Activity: If a line contains "match m with", it is the last one to write out; begin with the first line of the records and copy each exactly.

__________________________________________________

(* ===== verification/InventoryCorrelate.v ===== *)
(** * Whose identity an observation is ([InventoryService._correlate])

    The lookups as functions of the tables, and what the choice of an asset and the
    blocked addresses amount to. *)

From S2P Require Import Prelude PyBase PyText JobModels JobStore ScopeEngine Nmap FindModels InventoryBase Inventory InventoryInvariant.

Section correlate.
Context `{Runtime, !RuntimeOk}.
Implicit Types (w : InvWorld) (a : AssetModel).

(** ** Lookups *)

Definition by_mac w (audit : string) (m : option string) : option AssetModel :=
  match m with
  | Some (String c s) => first_row w.(assets) (asset_has_mac audit (String c s))
  | _ => None
  end.

Definition owner w (audit addr : string) : option AssetModel :=
  row ← first_row w.(addresses) (address_is audit addr); w.(assets) !! row.(address_asset_id).

Lemma by_mac_Some w audit m a :
  inv_ok w → by_mac w audit m = Some a ↔
    w.(assets) !! a.(asset_id) = Some a ∧ a.(asset_audit_id) = audit ∧ a.(mac) = m ∧ is_Some m.
Proof.
  intros Hok. destruct m as [[|c s]|]; cbn.
  - split; [done|]. intros (Ha & _ & Hm & _).
    by destruct (rows_ok _ _ _ _ _ (assets_ok _ Hok) _ _ Ha) as (_ & _ & Hne & _).
  - split.
    + intros (id & Ha & [E1 E2]%asset_has_mac_spec)%first_row_Some.
      destruct (rows_ok _ _ _ _ _ (assets_ok _ Hok) _ _ Ha) as [-> _]. by split_and!; eauto.
    + intros (Ha & E1 & E2 & _). eapply first_row_eq; [exact Ha|by apply asset_has_mac_spec|].
      intros id' a' Ha' [E1' E2']%asset_has_mac_spec.
      eapply (rows_unique _ _ _ _ _ (assets_ok _ Hok) _ _ _ _ Ha' Ha). split_and!; [congruence..|by rewrite E2'].
  - split; [done|]. intros (_ & _ & _ & [? ?]). done.
Qed.

Lemma by_mac_None w audit m :
  inv_ok w → by_mac w audit (Some m) = None → m ≠ "" →
  ∀ id a, w.(assets) !! id = Some a → a.(asset_audit_id) = audit → a.(mac) ≠ Some m.
Proof.
  intros Hok Hnone Hm id a Ha Haud Hmac. destruct (rows_ok _ _ _ _ _ (assets_ok _ Hok) _ _ Ha) as [Hid _].
  assert (by_mac w audit (Some m) = Some a) as E; [|congruence].
  apply by_mac_Some; [done|]. rewrite Hid. by eauto.
Qed.

Lemma owner_Some w audit addr a :
  inv_ok w → owner w audit addr = Some a ↔
    w.(assets) !! a.(asset_id) = Some a ∧ ∃ id row, w.(addresses) !! id = Some row ∧
      row.(address_audit_id) = audit ∧ row.(address) = addr ∧ row.(address_asset_id) = a.(asset_id).
Proof.
  intros Hok. unfold owner. split.
  - destruct (first_row _ _) as [row|] eqn:Hrow; [|done]. cbn. intros Ha.
    apply first_row_Some in Hrow as (id & Hid & [E1 E2]%address_is_spec).
    destruct (rows_ok _ _ _ _ _ (assets_ok _ Hok) _ _ Ha) as [E _]. rewrite E. split; [done|]. by exists id, row.
  - intros (Ha & id & row & Hid & E1 & E2 & E3).
    rewrite (first_row_eq _ _ id row Hid); [cbn; by rewrite E3|by apply address_is_spec|].
    intros id' row' Hid' [E1' E2']%address_is_spec.
    eapply (rows_unique _ _ _ _ _ (addresses_ok _ Hok) _ _ _ _ Hid' Hid). split; congruence.
Qed.

Lemma owner_None w audit addr :
  inv_ok w → owner w audit addr = None → first_row w.(addresses) (address_is audit addr) = None.
Proof.
  intros Hok. unfold owner. destruct (first_row _ _) as [row|] eqn:Hrow; [|done]. cbn. intros Hnone.
  apply first_row_Some in Hrow as (id & Hid & _).
  destruct (rows_ok _ _ _ _ _ (addresses_ok _ Hok) _ _ Hid) as (_ & r & Hr & _). congruence.
Qed.

Lemma owner_audit w audit addr a : inv_ok w → owner w audit addr = Some a → a.(asset_audit_id) = audit.
Proof.
  intros Hok (Ha & id & row & Hid & E1 & _ & E3)%owner_Some; [|done].
  destruct (rows_ok _ _ _ _ _ (addresses_ok _ Hok) _ _ Hid) as (_ & r & Hr & Haud). congruence.
Qed.

(** ** The known addresses *)

Definition known_step w (audit : string) (found : list (string * AssetModel)) (x : string * Z) :=
  match owner w audit x.1 with Some a => dict_set found x.1 a | None => found end.
Definition known w (audit : string) (ips : list (string * Z)) : list (string * AssetModel) :=
  foldl (known_step w audit) [] ips.

Lemma known_addresses_run w audit found ips :
  known_addresses audit found ips w = (Return (foldl (known_step w audit) found ips), w).
Proof.
  revert found. induction ips as [|[addr fam] ips IH]; intros found; [done|]. cbn.
  unfold known_step at 2. cbn. rewrite <- IH. unfold mbind, prog_bind, reads, owner. done.
Qed.

Lemma dict_set_pair {V} (d : list (string * V)) k v k' v' :
  (k', v') ∈ dict_set d k v → (k', v') = (k, v) ∨ (k', v') ∈ d.
Proof.
  induction d as [|[k0 v0] d IH]; cbn; [by intros ->%list_elem_of_singleton; left|].
  destruct (String.eqb_spec k k0) as [->|]; rewrite !elem_of_cons; naive_solver.
Qed.

Lemma dict_set_elem_keep {V} (d : list (string * V)) k v k' v' : k' ≠ k → (k', v') ∈ d → (k', v') ∈ dict_set d k v.
Proof.
  intros Hne. induction d as [|[k0 v0] d IH]; cbn; [by intros ?%elem_of_nil|].
  destruct (String.eqb_spec k k0) as [->|]; rewrite !elem_of_cons; naive_solver.
Qed.

Lemma dict_set_here {V} (d : list (string * V)) k v : (k, v) ∈ dict_set d k v.
Proof. apply dict_get_elem. by rewrite dict_get_set, String.eqb_refl. Qed.

Lemma dict_set_head {V} (d : list (string * V)) k v :
  head (dict_set d k v) = match d with
                          | [] => Some (k, v)
                          | (k0, v0) :: _ => Some (k0, if String.eqb k k0 then v else v0)
                          end.
Proof. destruct d as [|[k0 v0] d]; cbn; [done|]. by destruct (String.eqb k k0). Qed.

(** Exactly the addresses listed that have an owner, with it; the first known comes first. *)
Lemma known_from w audit found ips addr a :
  (∀ x b, (x, b) ∈ found → owner w audit x = Some b) →
  (addr, a) ∈ foldl (known_step w audit) found ips ↔
    owner w audit addr = Some a ∧ (addr ∈ found.*1 ∨ addr ∈ ips.*1).
Proof.
  revert found. induction ips as [|[x fam] ips IH]; intros found Hf; cbn [foldl].
  - split.
    + intros Hin. split; [by apply Hf|]. left. apply list_elem_of_fmap. by exists (addr, a).
    + intros [Ho [([y b] & -> & Hin)%list_elem_of_fmap|?%elem_of_nil]]; [|done].
      cbn in Ho. by rewrite (Hf _ _ Hin) in Ho; injection Ho as <-.
  - rewrite fmap_cons, elem_of_cons. unfold known_step at 2. cbn [fst].
    destruct (owner w audit x) as [b|] eqn:Hx.
    + rewrite IH.
      * rewrite !list_elem_of_fmap. split.
        -- intros [Ho [([y c] & -> & [[= -> ->]|Hin]%dict_set_pair)|?]]; naive_solver.
        -- intros [Ho [([y c] & -> & Hin)|[->|?]]].
           ++ split; [done|]. left. destruct (decide (y = x)) as [->|Hne].
              ** exists (x, b). split; [done|]. apply dict_set_here.
              ** exists (y, c). split; [done|]. by apply dict_set_elem_keep.
           ++ split; [done|]. left. exists (x, b). split; [done|]. apply dict_set_here.
           ++ naive_solver.
      * intros y c [[= -> ->]|Hin]%dict_set_pair; [done|by apply Hf].
    + rewrite IH by done. naive_solver.
Qed.

Lemma known_elem w audit ips addr a :
  (addr, a) ∈ known w audit ips ↔ addr ∈ ips.*1 ∧ owner w audit addr = Some a.
Proof.
  unfold known. rewrite known_from by (by intros x b ?%elem_of_nil). cbn [fmap list_fmap].
  rewrite elem_of_nil. tauto.
Qed.

Definition first_owner w (audit : string) (ips : list (string * Z)) : option AssetModel :=
  head (omap (fun x => owner w audit x.1) ips).

Lemma known_head w audit ips : snd <$> head (known w audit ips) = first_owner w audit ips.
Proof.
  unfold known, first_owner.
  assert (∀ found, (∀ x b, (x, b) ∈ found → owner w audit x = Some b) →
    snd <$> head (foldl (known_step w audit) found ips) =
      match found with [] => head (omap (fun x => owner w audit x.1) ips) | (_, b) :: _ => Some b end) as Hgo.
  { induction ips as [|[x fam] ips IH]; intros found Hf; cbn [foldl]; [by destruct found as [|[]]|].
    cbn. unfold known_step at 2. cbn [fst]. destruct (owner w audit x) as [a|] eqn:Hx; [|by apply IH].
    rewrite IH.
    - destruct found as [|[y b] found]; cbn; [done|].
      destruct (String.eqb_spec x y) as [->|]; [|done]. rewrite (Hf y b) in Hx by constructor. congruence.
    - intros y b [[= -> ->]|Hin]%dict_set_pair; [done|by apply Hf]. }
  apply Hgo. by intros x b ?%elem_of_nil.
Qed.

(** ** The assets they belong to *)

Lemma unique_from (found d : list (string * AssetModel)) :
  (∀ x a y b, (x, a) ∈ found → (y, b) ∈ found → a.(asset_id) = b.(asset_id) → a = b) →
  (∀ id a, (id, a) ∈ d → id = a.(asset_id) ∧ ∃ x, (x, a) ∈ found) →
  ∀ rest, (∀ x a, (x, a) ∈ rest → (x, a) ∈ found) →
  let u := foldl (fun d (fa : string * AssetModel) => dict_set d fa.2.(asset_id) fa.2) d rest in
  head u = match d with [] => (fun fa => (fa.2.(asset_id), fa.2)) <$> head rest | kv :: _ => Some kv end ∧
  (∀ x a, (x, a) ∈ rest → (a.(asset_id), a) ∈ u) ∧ (∀ kv, kv ∈ d → kv ∈ u).
Proof.
  intros Hsame Hd rest. revert d Hd. induction rest as [|[x a] rest IH]; intros d Hd Hrest; cbn [foldl].
  { split_and!; [by destruct d|by intros ?? ?%elem_of_nil|done]. }
  cbn [snd]. assert ((x, a) ∈ found) as Hin by (apply Hrest; constructor).
  assert (∀ kv, kv ∈ d → kv ∈ dict_set d a.(asset_id) a) as Hkeep.
  { intros [id b] Hb. destruct (Hd _ _ Hb) as (-> & y & Hy).
    destruct (decide (b.(asset_id) = a.(asset_id))) as [E|Hne]; [|by apply dict_set_elem_keep].
    rewrite (Hsame _ _ _ _ Hy Hin E). apply dict_set_here. }
  destruct (IH (dict_set d a.(asset_id) a)) as (IH1 & IH2 & IH3).
  - intros id b [[= -> ->]|Hb]%dict_set_pair; [|by apply Hd]. split; [done|]. by exists x.
  - intros y b Hb. apply Hrest. by constructor.
  - split_and!.
    + cbn in IH1 |- *. rewrite IH1. pose proof (dict_set_head d a.(asset_id) a) as Hh.
      destruct (dict_set d a.(asset_id) a) as [|kv d'] eqn:Hds.
      { pose proof (dict_set_here d a.(asset_id) a) as Hx. rewrite Hds in Hx. by apply elem_of_nil in Hx. }
      cbn in Hh. rewrite Hh. destruct d as [|[id0 b0] d0]; [done|].
      destruct (String.eqb_spec a.(asset_id) id0) as [<-|]; [|done].
      destruct (Hd a.(asset_id) b0) as (E & y & Hy); [constructor|]. by rewrite (Hsame _ _ _ _ Hin Hy E).
    + intros y b [[= -> ->]|Hb]%elem_of_cons; [|by eapply IH2]. apply IH3, dict_set_here.
    + auto.
Qed.

Lemma unique_spec (found : list (string * AssetModel)) :
  (∀ x a y b, (x, a) ∈ found → (y, b) ∈ found → a.(asset_id) = b.(asset_id) → a = b) →
  head (unique_assets found) = (fun fa => (fa.2.(asset_id), fa.2)) <$> head found ∧
  (∀ x a, (x, a) ∈ found → (a.(asset_id), a) ∈ unique_assets found) ∧
  NoDup (dict_keys (unique_assets found)) ∧
  (∀ id a, (id, a) ∈ unique_assets found → id = a.(asset_id) ∧ ∃ x, (x, a) ∈ found).
Proof.
  intros Hsame. assert (NoDup (dict_keys (unique_assets found)) ∧
    (∀ id a, (id, a) ∈ unique_assets found → id = a.(asset_id) ∧ ∃ x, (x, a) ∈ found)) as Hrest.
  { clear Hsame. unfold unique_assets. assert (∀ rest d, NoDup (dict_keys d) → (∀ x a, (x, a) ∈ rest → (x, a) ∈ found) →
      (∀ id a, (id, a) ∈ d → id = a.(asset_id) ∧ ∃ x, (x, a) ∈ found) →
      let u := foldl (fun d (fa : string * AssetModel) => dict_set d fa.2.(asset_id) fa.2) d rest in
      NoDup (dict_keys u) ∧ (∀ id a, (id, a) ∈ u → id = a.(asset_id) ∧ ∃ x, (x, a) ∈ found)) as Hgo.
    { induction rest as [|[x a] rest IH]; intros d Hnd Hin Hd; [done|]. cbn [foldl snd]. apply IH.
      - by apply dict_set_NoDup.
      - intros y b Hy. apply Hin. by constructor.
      - intros id b [[= -> ->]|Hb]%dict_set_pair; [|by apply Hd]. split; [done|]. exists x. apply Hin. constructor. }
    apply Hgo; [constructor|done|by intros ?? ?%elem_of_nil]. }
  destruct (unique_from found [] Hsame) with (rest := found) as (H1 & H2 & _); [|done|].
  - by intros id a ?%elem_of_nil.
  - split_and!; [exact H1|exact H2|apply Hrest..].
Qed.

(** ** The choice *)

Definition chosen w (audit : string) (m : option string) (ips : list (string * Z)) : option AssetModel :=
  match by_mac w audit m with Some a => Some a | None => first_owner w audit ips end.

Definition blocked w (audit : string) (ips : list (string * Z)) (id : string) : list string :=
  blocked_for id (known w audit ips).

Lemma blocked_elem w audit ips id addr :
  addr ∈ blocked w audit ips id ↔ addr ∈ ips.*1 ∧ ∃ a, owner w audit addr = Some a ∧ a.(asset_id) ≠ id.
Proof.
  unfold blocked, blocked_for. rewrite list_elem_of_In, in_map_iff. split.
  - intros ([x a] & <- & Hin%list_elem_of_In). apply elem_of_lfilter in Hin as [[Hx Ho]%known_elem Hne].
    split; [done|]. exists a. split; [done|]. by apply negb_true_iff, String.eqb_neq in Hne.
  - intros (Hx & a & Ho & Hne). exists (addr, a). split; [done|]. apply list_elem_of_In, elem_of_lfilter.
    rewrite known_elem. split; [done|]. by apply negb_true_iff, String.eqb_neq.
Qed.

Lemma blocked_addresses_strings d l : get d "blocked_addresses" = strings l → blocked_addresses d = l.
Proof.
  intros Hd. unfold blocked_addresses. rewrite Hd. clear Hd. unfold strings.
  induction l as [|x l IH]; [done|]. cbn. by rewrite IH.
Qed.

Lemma owner_same w audit x a y b :
  inv_ok w → owner w audit x = Some a → owner w audit y = Some b → a.(asset_id) = b.(asset_id) → a = b.
Proof. intros Hok [Ha _]%owner_Some [Hb _]%owner_Some; try done. congruence. Qed.

Lemma correlate_run w audit m ips :
  inv_ok w →
  ∃ conflict, _correlate audit m ips w = (Return (chosen w audit m ips, conflict), w) ∧
    blocked_addresses conflict = match chosen w audit m ips with
                                 | Some a => blocked w audit ips a.(asset_id) | None => [] end ∧
    (blocked_addresses conflict = [] → conflict = []).
Proof.
  intros Hok. unfold _correlate.
  assert (_asset_by_mac audit m w = (Return (by_mac w audit m), w)) as Hm by (by destruct m as [[|c s]|]).
  unfold mbind at 1, prog_bind at 1. rewrite Hm. unfold mbind at 1, prog_bind at 1.
  rewrite known_addresses_run. fold (known w audit ips). cbn [mret prog_ret].
  unfold chosen, blocked. set (found := known w audit ips).
  assert (∀ x a y b, (x, a) ∈ found → (y, b) ∈ found → a.(asset_id) = b.(asset_id) → a = b) as Hsame.
  { intros x a y b [_ Ha]%known_elem [_ Hb]%known_elem. by eapply owner_same. }
  destruct (unique_spec found Hsame) as (Hhead & Hall & Hnd & Hfrom).
  destruct (by_mac w audit m) as [a|]; cbn [fst snd].
  { eexists. split; [done|]. destruct (blocked_for a.(asset_id) found) as [|b bs] eqn:Hb; [done|].
    rewrite (blocked_addresses_strings _ (b :: bs)) by done. by split. }
  rewrite <- known_head. fold found.
  destruct (unique_assets found) as [|[id a] rest] eqn:Hu; cbn [head fmap option_fmap option_map] in Hhead.
  { destruct found as [|[x a] found']; [|done]. by eexists. }
  destruct found as [|[x a'] found'] eqn:Hf; [done|]. cbn in Hhead. injection Hhead as -> ->. cbn [head fmap option_fmap option_map snd].
  destruct rest as [|kv rest]; eexists; (split; [done|]).
  - assert (blocked_for a'.(asset_id) ((x, a') :: found') = []) as ->; [|done].
    unfold blocked_for. rewrite (proj2 (lfilter_nil _ _)); [done|]. intros [y b] Hy. cbn.
    apply Hall in Hy as [= E1 E2]%list_elem_of_singleton. cbn. rewrite E1. by rewrite String.eqb_refl.
  - rewrite (blocked_addresses_strings _ (blocked_for a'.(asset_id) ((x, a') :: found'))) by done.
    split; [done|]. intros Hnil. exfalso. destruct kv as [id b].
    destruct (Hfrom id b) as (-> & y & Hy); [by constructor; constructor|].
    assert (b.(asset_id) = a'.(asset_id)) as Hb.
    { unfold blocked_for in Hnil. apply map_eq_nil in Hnil. apply (proj1 (lfilter_nil _ _)) with (x := (y, b)) in Hnil; [|done].
      by apply negb_false_iff, String.eqb_eq in Hnil. }
    rewrite !dict_keys_cons, Hb in Hnd. apply NoDup_cons in Hnd as [Hnd _]. apply Hnd. constructor.
Qed.
End correlate.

__________________________________________________

Your solution:
(* ===== verification/InventoryCorrelate.v ===== *)
(** * Whose identity an observation is ([InventoryService._correlate])

    The lookups as functions of the tables, and what the choice of an asset and the
    blocked addresses amount to. *)

From S2P Require Import Prelude PyBase PyText JobModels JobStore ScopeEngine Nmap FindModels InventoryBase Inventory InventoryInvariant.

Section correlate.
Context `{Runtime, !RuntimeOk}.
Implicit Types (w : InvWorld) (a : AssetModel).

(** ** Lookups *)

Definition by_mac w (audit : string) (m : option string) : option AssetModel :=
  match m with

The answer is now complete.